Banksy «disgustato» dall'asta Stealing Banksy. O così pare

Rubati e messi all'asta: ecco alcuni fra i più famosi quadri metropolitani del popolare artista. Che prende le distanze e condanna l'iniziativa. In maniera ambigua.

Banksy prende le distanze da Stealing Banksy?

Il progetto – se così si può chiamare – è stato realizzato da The Sincura Group.

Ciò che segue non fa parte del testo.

(** * Collaborative e-book reader: session engine and quota configuration

    A shallow embedding of
    - [backend/src/config/limits.js]: the limits object, the environment
      overrides, [deepMerge], [getCurrentLimits] and [LIMIT_VALIDATORS];
    - the Socket.IO server (join-session, create-highlight, create-comment,
      update-progress, disconnect), its tables and its HTTP routes for
      uploads, highlights, comments, profiles and progress;
    - the older server's [add-highlight] handler;
    - the reader component's furthest-progress test and chapter buttons.

    JavaScript numbers that are only counted and compared are integers of [Z];
    percentages are rationals, the rounding of the browser's arithmetic
    being a parameter; strings are [string]; objects used as records are
    records; the limits object, which [deepMerge] walks generically, is a
    tree of [value]. *)

From stdpp Require Import gmap strings list fin_maps pretty.
From Stdlib Require Import ZArith QArith Qminmax Lia.

#[local] Set Warnings "-register-all".

(* ===================================================================== *)
(** ** limits.js *)
(* ===================================================================== *)

Module Limits.

Local Open Scope Z_scope.

(** A JavaScript value as the configuration uses them. *)
Inductive value :=
| VUndef
| VNum (n : Z)
| VBool (b : bool)
| VStr (s : string)
| VArr (items : list value)
| VObj (fields : list (string * value)).

(** [obj[k]] on the own properties, in insertion order. *)
Fixpoint getField (k : string) (fields : list (string * value)) : value :=
  match fields with
  | [] => VUndef
  | (k', v) :: rest => if String.eqb k k' then v else getField k rest
  end.

(** [obj[k] = v]: an existing key keeps its place, a new one goes last. *)
Fixpoint setField (k : string) (v : value) (fields : list (string * value))
  : list (string * value) :=
  match fields with
  | [] => [(k, v)]
  | (k', v') :: rest =>
      if String.eqb k k' then (k', v) :: rest else (k', v') :: setField k v rest
  end.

Di cosa si tratta? Per farla breve, il gruppo ha "rubato" una serie di opere di Banksy dalle strade di Londra, rimuovendole fisicamente, le ha restaurate laddove erano state danneggiate dal tempo e da altri graffiti e ne ha fatto una mostra e un'asta (sebbene l'evento pubblico sia stato annullato.

Banksy asta

L'artista, sul suo sito ufficiale, sembrerebbe condannare decisamente la cosa, con un breve comunicato su fondo bianco. Eppure, il testo sembra sarcastico.

Nota

La mostra “Stealing Banksy” di Londra, questo weekend, è stata organizzata senza il coinvolgimento o il consenso dell’artista.

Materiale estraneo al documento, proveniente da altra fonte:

(** [py_table[index] = py_str] for the record [r]. *)
Definition store_rec (table : gmap nat str) (r : py_rec) : gmap nat str :=
  <[u16 (pr_index r).1 (pr_index r).2 := code_units (pr_text r)]> table.

(** A word record: the length of the word, the word, the length of the
    extension block, and the block: its first two bytes, the frequency,
    and the bytes after them. *)
Record word_rec := WordRec {
  wr_len : byte * byte;
  wr_text : bytes;
  wr_ext_len : byte * byte;
  wr_freq : byte * byte;
  wr_ext : bytes
}.

Definition word_rec_bytes (r : word_rec) : bytes :=
  [(wr_len r).1; (wr_len r).2] ++ wr_text r ++
  [(wr_ext_len r).1; (wr_ext_len r).2; (wr_freq r).1; (wr_freq r).2] ++
  wr_ext r.

(** The two length fields say how long the word and the block are. *)
Definition word_rec_wf (r : word_rec) : Prop :=
  length (wr_text r) = u16 (wr_len r).1 (wr_len r).2 ∧
  2 + length (wr_ext r) = u16 (wr_ext_len r).1 (wr_ext_len r).2.

(** The tuple that the record stands for, under the pinyin of its
    group. *)
Definition word_rec_entry (pinyin : str) (r : word_rec) : entry :=
  (code_units (wr_text r), pinyin, u16 (wr_freq r).1 (wr_freq r).2).

(** The locals after one word record: the cursor has moved by [adv], and
    the tuple is appended when the word passes [word_ok]. *)
Definition word_read (word pinyin : str) (freq adv : nat) (s : locals)
  : locals :=
  Locals (pos s + adv) (py_table s) (py_count s)
    (if word_ok word then entries s ++ [(word, pinyin, freq)] else entries s)
    (if word_ok word then entry_count s + 1 else entry_count s)
    (error_count s).

(** The tuples appended for a run of word records. *)
Definition kept_entries (pinyin : str) (rs : list word_rec) : list entry :=
  filter (λ e, word_ok (word_of e) = true) (word_rec_entry pinyin <$> rs).

(** ** More vocabulary: what a [try] body returns, and what the loops
    keep *)

(** As [triple], with [Q] for the value returned. *)
Definition triple_val {A} (I : locals → Prop) (R : relation locals)
    (Q : A → Prop) (m : exec A) : Prop :=
  ∀ s, I s →
       match m s with
       | Ok a s' => R s s' ∧ Q a
       | Raised s' => R s s'
       | NoFuel => False
       end.

(** An entry as the word loop can append it: a word of one to eight
    characters, each a 16-bit unit, and a 16-bit frequency. *)
Definition entry_ok (e : entry) : Prop :=
  1 ≤ length (word_of e) ≤ 8 ∧
  Forall (λ c, c < 256 * 256) (word_of e) ∧
  freq_of e < 256 * 256.

(** What the body of the word loop keeps: only the cursor, [entries] and
    [entry_count] change, the count by the number of tuples appended. *)
Definition word_adds (s s' : locals) : Prop :=
  pos s ≤ pos s' ∧
  py_table s' = py_table s ∧
  py_count s' = py_count s ∧
  error_count s' = error_count s ∧
  ∃ new, entries s' = entries s ++ new ∧
         entry_count s' = entry_count s + length new ∧
         Forall entry_ok new.

(** What the word loop on [len] bytes keeps: as [word_adds], but
    [error_count] may grow, by no more than the cursor moves within the
    [len] bytes. *)
Definition word_scans (len : nat) (s s' : locals) : Prop :=
  pos s ≤ pos s' ∧
  py_table s' = py_table s ∧
  py_count s' = py_count s ∧
  error_count s ≤ error_count s' ∧
  error_count s' + (len - pos s') ≤ error_count s + (len - pos s) ∧
  ∃ new, entries s' = entries s ++ new ∧
         entry_count s' = entry_count s + length new ∧
         Forall entry_ok new.

(** What the pinyin loop on [len] bytes keeps about its count: it grows
    at least as fast as the number of keys, and by one for every four
    bytes the cursor moves within the [len] bytes, or fewer. *)
Definition py_counts (len : nat) (s s' : locals) : Prop :=
  size (py_table s') + py_count s ≤ py_count s' + size (py_table s) ∧
  4 * py_count s' + (len - pos s') ≤ 4 * py_count s + (len - pos s).

(** ** [main] *)

(** [s.endswith(suffix)] *)
Definition endswith (s suffix : str) : bool :=
  bool_decide (suffix `suffix_of` s).

(** The string ['.scel']. *)
Definition dot_scel : str := [46; 115; 99; 101; 108].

Banksy lo vuole chiarire: «Questo spettacolo non ha niente a che vedere con me, e penso che sia disgustoso che a qualcuno sia consentito fare una mostra di graffiti (o mostrare graffiti?, ndr) senza essere stati autorizzati»

L'ambiguità si gioca tutta su quel «allowed to go around displaying art on walls without permission».

L'artista Banksy non fa esattamente questo? Non "mostra" arte sui muri senza consenso?

Come al solito, parlare di Banksy richiede attenzione all'uso delle parole.